> [What the task requires]:
Throughout the entries below, report every line where "Theorem" is found.

Saved entries:
(* ===== verification/Recycle.v ===== *)
(** * Delayed release of blocks (src/memory/malloc.h)

    [DirectRecycle], [DelayedRecycle] (by time) and [ShmEpochRecycle] (by
    epoch) over any allocator of the interface.  The clock is read twice in
    [DelayedRecycle::Recycle]; the two values are arguments.  A null pointer
    is [None]. *)

From stdpp Require Import base numbers list gmap.
From Stdlib Require Import ZArith Lia.
From S2P Require Import Prelude BitMap MemoryPool MemoryPoolInv MallocApi PoolProps Epoch.

Module Recycle.
Section Recycle.
Context {M : Type} `{!MallocApi M}.

(** [CHECK(malloc_->Free(p))] *)
Definition free_checked (m : M) (p : Z) : outcome M :=
  '(m, b) ← m_Free m p;
  _ ← CHECK b;
  Ret m.

(** The loop [while (recycle_ptr_.size() && ready(front)) { Free; pop; }] *)
Fixpoint drain (ready : Z -> bool) (q : list (Z * Z)) (m : M) : outcome (list (Z * Z) * M) :=
  match q with
  | [] => Ret ([], m)
  | (t, p) :: q' =>
      if ready t then m' ← free_checked m p; drain ready q' m'
      else Ret (q, m)
  end.

Definition push (q : list (Z * Z)) (t : Z) (ptr : option Z) : list (Z * Z) :=
  match ptr with
  | Some p => q ++ [(t, p)]
  | None => q
  end.

(** [DirectRecycle::Recycle]: the result of [Free] is dropped. *)
Definition Direct_Recycle (m : M) (p : Z) : outcome M :=
  '(m, _) ← m_Free m p;
  Ret m.

Record Delayed := Build_Delayed { d_recycle_ptr_ : list (Z * Z); delay_ts_ : Z }.

Definition Delayed_Recycle (r : Delayed) (m : M) (ptr : option Z) (now now' : Z) :
    outcome (Delayed * M) :=
  let q := push (d_recycle_ptr_ r) now ptr in
  let recyle_ts := i64 (now' - delay_ts_ r) in
  '(q, m) ← drain (fun t => t <? recyle_ts) q m;
  Ret ({| d_recycle_ptr_ := q; delay_ts_ := delay_ts_ r |}, m).

Definition Delayed_Clear (r : Delayed) (m : M) : outcome (Delayed * M) :=
  '(q, m) ← drain (fun _ => true) (d_recycle_ptr_ r) m;
  Ret ({| d_recycle_ptr_ := q; delay_ts_ := delay_ts_ r |}, m).

Definition Delayed_GetPendingNum (r : Delayed) : Z := Z.of_nat (length (d_recycle_ptr_ r)).

Definition SetDelayTs (r : Delayed) (delay_ts : Z) : Delayed :=
  {| d_recycle_ptr_ := d_recycle_ptr_ r; delay_ts_ := delay_ts |}.

Record EpochRecycle := Build_EpochRecycle { recycle_ptr_ : list (Z * Z); recycled_count : Z }.

Definition Epoch_make : EpochRecycle := {| recycle_ptr_ := []; recycled_count := 0 |}.

Definition Epoch_Recycle (r : EpochRecycle) (g : Epoch.manager) (m : M) (ptr : option Z) :
    outcome (EpochRecycle * Epoch.manager * M) :=
  let recycled_count := i64 (recycled_count r + 1) in
  let removal_epoch := Epoch.GetCurrentEpoch g in
  let q := push (recycle_ptr_ r) removal_epoch ptr in
  let g := if Z.rem recycled_count 1000 =? 0 then Epoch.BumpCurrentEpoch g else g in
  '(q, m) ← drain (Epoch.IsSafeToReclaim g) q m;
  Ret ({| recycle_ptr_ := q; recycled_count := recycled_count |}, g, m).

Definition Epoch_Clear (r : EpochRecycle) (m : M) : outcome (EpochRecycle * M) :=
  '(q, m) ← drain (fun _ => true) (recycle_ptr_ r) m;
  Ret ({| recycle_ptr_ := q; recycled_count := recycled_count r |}, m).

Definition Epoch_GetPendingNum (r : EpochRecycle) : Z := Z.of_nat (length (recycle_ptr_ r)).
End Recycle.
End Recycle.

Section Facts.
Import Recycle.
Context {M : Type} `{!MallocApi M} `{!MallocLaws M}.
Implicit Types (m : M) (q : list (Z * Z)).

(** The queued pointers are allocated, and none is queued twice. *)
Definition pending_ok q m : Prop := NoDup q.*2 /\ forall p, p ∈ q.*2 -> p ∈ (m_live m).*1.

(** What releasing the blocks at the addresses [ps] leaves. *)
Record released m m' (ps : list Z) : Prop := {
  rl_wf : m_wf m';
  rl_live : exists bs, bs.*1 = ps /\ m_live m ≡ₚ bs ++ m_live m';
  rl_bound : m_bound m' = m_bound m;
  rl_acc : forall n, m_accepts m n -> m_accepts m' n
}.

Lemma released_nil m : m_wf m -> released m m [].
Proof. intros Hm. split; [done|by exists []|done|done]. Qed.

Lemma free_checked_ok m p :
  m_wf m -> p ∈ (m_live m).*1 -> exists m', free_checked m p = Ret m' /\ released m m' [p].
Proof.
  intros Hm Hp. apply list_elem_of_fmap in Hp as ([p' n] & -> & Hin). cbn [fst].
  destruct (m_Free_law m p' n Hm Hin) as (m' & HF & Hm' & HP & Hb & Hacc).
  exists m'. unfold free_checked. rewrite HF. split; [done|]. split; [done| |done|done].
  by exists [(p', n)].
Qed.

Lemma released_live m m' ps p :
  m_wf m -> released m m' ps -> p ∈ (m_live m).*1 -> p ∉ ps -> p ∈ (m_live m').*1.
Proof.
  intros Hm [_ (bs & <- & HP) _ _] Hp Hn. rewrite HP, fmap_app, elem_of_app in Hp. by destruct Hp.
Qed.

Lemma released_trans m1 m2 m3 ps qs :
  released m1 m2 ps -> released m2 m3 qs -> released m1 m3 (ps ++ qs).
Proof.
  intros [_ (bs & <- & H1) B1 A1] [Hw (cs & <- & H2) B2 A2]. split; [done| |congruence|by eauto].
  exists (bs ++ cs). rewrite fmap_app. split; [done|]. by rewrite H1, H2, (assoc_L (++)).
Qed.

Lemma drain_ok ready q m :
  m_wf m -> pending_ok q m ->
  exists fr rest m', drain ready q m = Ret (rest, m') /\ q = fr ++ rest /\
    Forall (fun tp => ready tp.1 = true) fr /\
    match rest with [] => True | (t, _) :: _ => ready t = false end /\
    released m m' fr.*2 /\ pending_ok rest m'.
Proof.
  revert m. induction q as [|[t p] q IH]; intros m Hm Hok.
  - exists [], [], m. split_and!; try done. by apply released_nil.
  - cbn [drain]. destruct (ready t) eqn:Er.
    + destruct Hok as [Hnd Hin]. cbn in Hnd, Hin. apply NoDup_cons in Hnd as [Hp Hnd].
      destruct (free_checked_ok m p Hm ltac:(apply Hin; set_solver)) as (m1 & -> & Hr1).
      cbn [mbind outcome_bind].
      destruct (IH m1 (rl_wf _ _ _ Hr1)) as (fr & rest & m' & -> & -> & Hall & Hrest & Hr & Hok').
      { split; [done|]. intros x Hx. eapply released_live; [exact Hm|exact Hr1|apply Hin; set_solver|].
        intros ->%list_elem_of_singleton. done. }
      exists ((t, p) :: fr), rest, m'. split_and!; try done; [by constructor|].
      cbn. eapply (released_trans m m1 m' [p]); done.
    + exists [], ((t, p) :: q), m. split_and!; try done. by apply released_nil.
Qed.

Lemma Epoch_Recycle_gen r g m p :
  m_wf m -> pending_ok (push (recycle_ptr_ r) (Epoch.GetCurrentEpoch g) (Some p)) m ->
  exists r' g' m' fr, Epoch_Recycle r g m (Some p) = Ret (r', g', m') /\
    push (recycle_ptr_ r) (Epoch.GetCurrentEpoch g) (Some p) = fr ++ recycle_ptr_ r' /\
    released m m' fr.*2 /\ pending_ok (recycle_ptr_ r') m' /\
    Forall (fun tp => Epoch.IsSafeToReclaim g' tp.1 = true) fr /\
    match recycle_ptr_ r' with [] => True | (t, _) :: _ => Epoch.IsSafeToReclaim g' t = false end.
Proof.
  intros Hm Hok. unfold Epoch_Recycle.
  set (g' := if Z.rem _ 1000 =? 0 then _ else g).
  destruct (drain_ok (Epoch.IsSafeToReclaim g') _ m Hm Hok)
    as (fr & rest & m' & -> & Hq & ? & ? & ? & ?).
  cbn [mbind outcome_bind]. eexists _, g', m', fr. split; [done|]. by cbn [recycle_ptr_].
Qed.

(** A block that is recycled by epoch is released only when its epoch is
    safe: the call returns, the blocks it releases are the longest prefix of
    the queue whose epochs are safe, each is released once, and all others,
    the new one included unless it is among them, stay allocated and queued. *)
Theorem Epoch_Recycle_safe r g m p :
  m_wf m -> pending_ok (push (recycle_ptr_ r) (Epoch.GetCurrentEpoch g) (Some p)) m ->
  exists r' g' m' fr, Epoch_Recycle r g m (Some p) = Ret (r', g', m') /\
    push (recycle_ptr_ r) (Epoch.GetCurrentEpoch g) (Some p) = fr ++ recycle_ptr_ r' /\
    Forall (fun tp => Epoch.IsSafeToReclaim g' tp.1 = true) fr /\
    match recycle_ptr_ r' with [] => True | (t, _) :: _ => Epoch.IsSafeToReclaim g' t = false end /\
    released m m' fr.*2 /\ pending_ok (recycle_ptr_ r') m'.
Proof.
  intros Hm Hok. destruct (Epoch_Recycle_gen r g m p Hm Hok) as (r' & g' & m' & fr & ? & ? & ? & ? & ? & ?).
  exists r', g', m', fr. by split_and!.
Qed.

Lemma Epoch_Clear_gen r m :
  m_wf m -> pending_ok (recycle_ptr_ r) m ->
  exists r' m', Epoch_Clear r m = Ret (r', m') /\ recycle_ptr_ r' = [] /\
    released m m' (recycle_ptr_ r).*2.
Proof.
  intros Hm Hok. unfold Epoch_Clear.
  destruct (drain_ok (fun _ => true) _ m Hm Hok) as (fr & rest & m' & -> & Hq & _ & Hrest & Hr & _).
  destruct rest as [|[]]; [|done]. rewrite app_nil_r in Hq. subst fr.
  cbn [mbind outcome_bind]. by eexists _, m'.
Qed.

(** Destroying the recycler releases every queued block. *)
Theorem Epoch_Clear_releases_all r m :
  m_wf m -> pending_ok (recycle_ptr_ r) m ->
  exists r' m', Epoch_Clear r m = Ret (r', m') /\ recycle_ptr_ r' = [] /\
    released m m' (recycle_ptr_ r).*2.
Proof. apply Epoch_Clear_gen. Qed.

(** A block that is recycled by time is released only when it has waited
    for the delay. *)
Theorem Delayed_Recycle_waits r m p now now' :
  m_wf m -> pending_ok (push (d_recycle_ptr_ r) now (Some p)) m ->
  - 2 ^ 62 <= now' - delay_ts_ r < 2 ^ 62 ->
  exists r' m' fr, Delayed_Recycle r m (Some p) now now' = Ret (r', m') /\
    push (d_recycle_ptr_ r) now (Some p) = fr ++ d_recycle_ptr_ r' /\
    Forall (fun tp => tp.1 + delay_ts_ r < now') fr /\
    released m m' fr.*2 /\ pending_ok (d_recycle_ptr_ r') m'.
Proof.
  intros Hm Hok Hts. unfold Delayed_Recycle. rewrite i64_small by lia.
  destruct (drain_ok (fun t => t <? now' - delay_ts_ r) _ m Hm Hok)
    as (fr & rest & m' & -> & Hq & Hall & _ & Hr & Hok').
  cbn [mbind outcome_bind]. eexists _, m', fr. split; [done|]. split_and!; try done.
  eapply Forall_impl; [exact Hall|]. intros [t x] Ht. cbn in *. b2p. lia.
Qed.
End Facts.

(** ** A pool with one block *)

Section Witness.
Import Recycle.

Definition one_malloc : pool_of true := PoolOf true one_block.

Lemma one_malloc_live : m_live one_malloc = [(32, 32000)].
Proof. by_eval. Qed.

Lemma one_malloc_wf : m_wf one_malloc.
Proof.
  split; cbn [the_pool one_malloc].
  - apply one_block_wf.
  - intros s Hs. assert (s = 32000) as ->.
    { change (MemoryPool.allocated_slab_sizes_ one_block) with [32000] in Hs. set_solver. }
    split_and!; done.
  - intros a n Hin. change (live one_block) with [(32, 32000)] in Hin.
    apply list_elem_of_singleton in Hin. simplify_eq.
    change (MemoryPool.allocated_slab_sizes_ one_block) with [32000]. set_solver.
  - done.
Qed.

Lemma one_pending t : pending_ok [(t, 32)] one_malloc.
Proof.
  split; [apply NoDup_singleton|]. intros p Hp. rewrite one_malloc_live.
  cbn in Hp |- *. set_solver.
Qed.

Lemma Epoch_Recycle_safe_witness :
  exists r' g' m' fr, Epoch_Recycle Epoch_make (Epoch.make 64) one_malloc (Some 32) = Ret (r', g', m') /\
    push [] 1 (Some 32) = fr ++ recycle_ptr_ r' /\
    Forall (fun tp => Epoch.IsSafeToReclaim g' tp.1 = true) fr /\
    match recycle_ptr_ r' with [] => True | (t, _) :: _ => Epoch.IsSafeToReclaim g' t = false end /\
    released one_malloc m' fr.*2 /\ pending_ok (recycle_ptr_ r') m'.
Proof.
  apply (Epoch_Recycle_safe Epoch_make (Epoch.make 64) one_malloc 32);
    [apply one_malloc_wf|apply one_pending].
Defined.

Lemma Epoch_Clear_releases_all_witness :
  let r := {| recycle_ptr_ := [(5, 32)]; recycled_count := 1 |} in
  exists r' m', Epoch_Clear r one_malloc = Ret (r', m') /\ recycle_ptr_ r' = [] /\
    released one_malloc m' [32].
Proof.
  apply (Epoch_Clear_releases_all {| recycle_ptr_ := [(5, 32)]; recycled_count := 1 |} one_malloc);
    [apply one_malloc_wf|apply one_pending].
Defined.

Lemma Delayed_Recycle_waits_witness :
  let r := {| d_recycle_ptr_ := []; delay_ts_ := 1000000 |} in
  exists r' m' fr, Delayed_Recycle r one_malloc (Some 32) 7 7 = Ret (r', m') /\
    push [] 7 (Some 32) = fr ++ d_recycle_ptr_ r' /\
    Forall (fun tp => tp.1 + 1000000 < 7) fr /\
    released one_malloc m' fr.*2 /\ pending_ok (d_recycle_ptr_ r') m'.
Proof.
  apply (Delayed_Recycle_waits {| d_recycle_ptr_ := []; delay_ts_ := 1000000 |} one_malloc 32 7 7);
    [apply one_malloc_wf|apply one_pending|cbn; lia].
Defined.
End Witness.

> [Task response]:
Theorem Epoch_Recycle_safe r g m p :
Theorem Epoch_Clear_releases_all r m :
Theorem Delayed_Recycle_waits r m p now now' :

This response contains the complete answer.